Lemma lwp_run_chunk pf context (Q : Prefill * PrefillChunkResult -> LaneView -> Prop) v mt et mb eb :
  prefilling lane v pf mt et mb eb -> pf_cursor pf < pf_prompt_tokens pf ->
  (forall pf' result v', prefilling lane v' pf' mt et mb eb -> same_prefill pf pf' ->
     pf_cursor pf' = pf_cursor pf + processed_tokens result -> 0 < processed_tokens result -> Q (pf', result) v') ->
  lwp lane (run_chunk lane pf context) Q Ec v.
Proof.
  intros Hp Hlt HQ. pose proof (prefilling_clearable _ _ _ _ _ _ Hp) as Hc.
  assert (HE : forall e, e <> Abort_ -> Ec e v) by done. unfold run_chunk. cbv zeta.
  lstep; [intros _; by apply HE|]. intros Hm. apply lwp_bind, lwp_on_dev.
  2: { intros d e d' Hd. apply HE. pose proof (dl_chunk _ _ _ _ _ _ _ _ _ Hd) as H. exact H. }
  intros d result d' Hd. pose proof (dl_chunk _ _ _ _ _ _ _ _ _ Hd) as [Hpos Henc]. clear d d' Hd.
  lstep; [intros _; by apply HE|]. intros Hprog. bprop.
  assert (Hrest : forall pf2, same_prefill pf pf2 -> pf_cursor pf2 = pf_cursor pf -> pf_prepare_mtp pf2 = pf_prepare_mtp pf ->
    initial_mtp_extent pf2 = initial_mtp_extent pf -> (pf_vision pf2 = None \/ pf_vision pf2 = Some []) ->
    lwp lane (let pf := set_pf_cursor (pf_cursor pf2 + processed_tokens result) pf2 in
      do! mod_req lane (set_prefill (Some pf));
      do! mod_seq lane (set_text_kv_valid (pf_cursor pf));
      do! mwhen (pf_prepare_mtp pf) (mod_seq lane (set_mtp_kv_valid (pf_cursor pf)));
      do! mwhen (bool_decide (speculative_backend = DFlash)) (mod_seq lane (set_dflash_context_frontier (pf_cursor pf)));
      mret_ (pf, result)) Q Ec v).
  { intros pf2 [S1 S2 S3 S4] Hcur Hprep Hext Hvis. lstep. lstep.
    set (pf' := set_pf_cursor _ pf2).
    assert (Hgo : forall v', (exists m c, lv_seq v' = set_dflash_context_frontier c (set_mtp_kv_valid m
          (set_text_kv_valid (pf_cursor pf') (lv_seq v))) /\
        match speculative_backend with NoSpeculation => True | Mtp => m = pf_cursor pf' | DFlash => c = pf_cursor pf' end) ->
      lv_req v' = set_prefill (Some pf') (lv_req v) -> lv_text v' = lv_text v -> lv_backend v' = lv_backend v ->
      Q (pf', result) v').
    { intros v' (m & c & E1 & Emc) E2 E3 E4. apply HQ; [|by constructor|cbn; lia|lia]. destruct Hp.
      constructor; rewrite ?E1, ?E2; cbn; try done; try congruence; try lia.
      - eapply kv_is_host; [done|by rewrite E1|done|done].
      - destruct speculative_backend; [done| |]; cbn in Emc; lia.
      - by rewrite S2.
      - by rewrite S4. }
    pose proof (pl_mtp _ _ _ _ _ _ _ Hp) as Hmtp. rewrite <- Hprep in Hmtp.
    unfold mwhen. cbn [pf_prepare_mtp set_pf_cursor pf']. rewrite Hmtp.
    case_bool_decide as H1; [|case_bool_decide as H2].
    - lstep. rewrite bool_decide_eq_false_2 by congruence. lstep. lstep. apply Hgo; [|done..].
      exists (pf_cursor pf'), (dflash_context_frontier (lv_seq v)). split; [by destruct v as [[]]|by rewrite H1].
    - lstep. lstep. lstep. apply Hgo; [|done..].
      exists (mtp_kv_valid (lv_seq v)), (pf_cursor pf'). split; [by destruct v as [[]]|by rewrite H2].
    - lstep. lstep. lstep. apply Hgo; [|done..].
      exists (mtp_kv_valid (lv_seq v)), (dflash_context_frontier (lv_seq v)). split; [by destruct v as [[]]|by destruct speculative_backend]. }
  apply lwp_bind. destruct (pf_vision pf) as [pending|] eqn:Hv; [|by apply lwp_ret, Hrest; auto].
  destruct (pl_vision _ _ _ _ _ _ _ Hp) as [Hn|Hn]; [congruence|]. assert (pending = []) as -> by congruence.
  destruct (release_encoded_run pf (encoded_items result) Henc) as (l & Hr). cbn [app]. rewrite Hr.
  lstep; [|done]. intros pf2 [= <-]. apply Hrest; [by constructor|done..|by right].
Qed.

Lemma pg_checked_clean x : clean (pg_checked_i32 x).
Proof. unfold pg_checked_i32. clean_tac. Qed.
Lemma rope_clean prompt x : clean (prompt_rope_position prompt x).
Proof. unfold prompt_rope_position. clean_tac. Qed.

Lemma lwp_run_zero_suffix pf context (Q : Prefill -> LaneView -> Prop) v mt et mb eb :
  prefilling lane v pf mt et mb eb -> pf_cursor pf = pf_prompt_tokens pf ->
  (forall pf' v', prefilling lane v' pf' mt et mb eb -> same_prefill pf pf' -> pf_cursor pf' = pf_cursor pf -> Q pf' v') ->
  lwp lane (run_zero_suffix lane pf context) Q Ec v.
Proof.
  intros Hp Hcur HQ. pose proof (prefilling_clearable _ _ _ _ _ _ Hp) as Hc.
  assert (HE : forall e, e <> Abort_ -> Ec e v) by done. unfold run_zero_suffix. lstep.
  lstep; [intros _; by apply HE|]. intros _. lstep; [intros position _|intros e He; apply HE; by eapply clean_err, He; apply pg_checked_clean].
  lstep; [|done]. lstep; [|done]. destruct (pf_prepare_mtp pf) eqn:Hprep; [|by apply lwp_ret, HQ].
  lstep; [intros _; by apply HE|]. intros _.
  lstep; [intros rope _|intros e He; apply HE; by eapply clean_err, He; apply rope_clean].
  lstep; [intros position' _|intros e He; apply HE; by eapply clean_err, He; apply pg_checked_clean].
  lstep; [|done]. lstep. lstep. lstep. apply HQ; [|done..]. destruct Hp. constructor; cbn; try done.
  - by eapply kv_is_host.
  - destruct speculative_backend; try done. lia.
Qed.

(** ** The end of a prefill *)

Lemma lwp_install_checkpoint pf P (Q : unit -> LaneView -> Prop) v :
  clearable lane v -> match pf_capture pf with Some c => 0 <= rs_frontier c | None => True end ->
  checkpoint_ok (lv_seq v) P ->
  (forall c, checkpoint_ok (set_rewrite_checkpoint c (lv_seq v)) P -> Q tt (with_seq (set_rewrite_checkpoint c) v)) ->
  lwp lane (install_checkpoint lane pf P) Q Ec v.
Proof.
  intros Hc Hcap Hck HQ. assert (HE : forall e, e <> Abort_ -> Ec e v) by done. unfold install_checkpoint.
  destruct (pf_capture pf) as [capture|].
  - lstep. lstep; [intros _; by apply HE|]. intros H. bprop. lstep; [intros _; by apply HE|]. intros _.
    lstep; [intros _; by apply HE|]. intros _. lstep. apply HQ. intros _. cbn. lia.
  - lstep. specialize (HQ (rewrite_checkpoint (lv_seq v))).
    assert (Hid : with_seq (set_rewrite_checkpoint (rewrite_checkpoint (lv_seq v))) v = v) by by destruct v as [[]].
    rewrite Hid in HQ. by apply HQ.
Qed.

———

Your assignment | Out of the entries above, write out only the lines between the line holding "exists (mtp_kv_valid (lv_seq v)), (dflash_context_frontier" and the line holding "destruct (pl_vision _", inclusive, each exactly as given.

Solution for this problem |
      exists (mtp_kv_valid (lv_seq v)), (dflash_context_frontier (lv_seq v)). split; [by destruct v as [[]]|by destruct speculative_backend]. }
  apply lwp_bind. destruct (pf_vision pf) as [pending|] eqn:Hv; [|by apply lwp_ret, Hrest; auto].
  destruct (pl_vision _ _ _ _ _ _ _ Hp) as [Hn|Hn]; [congruence|]. assert (pending = []) as -> by congruence.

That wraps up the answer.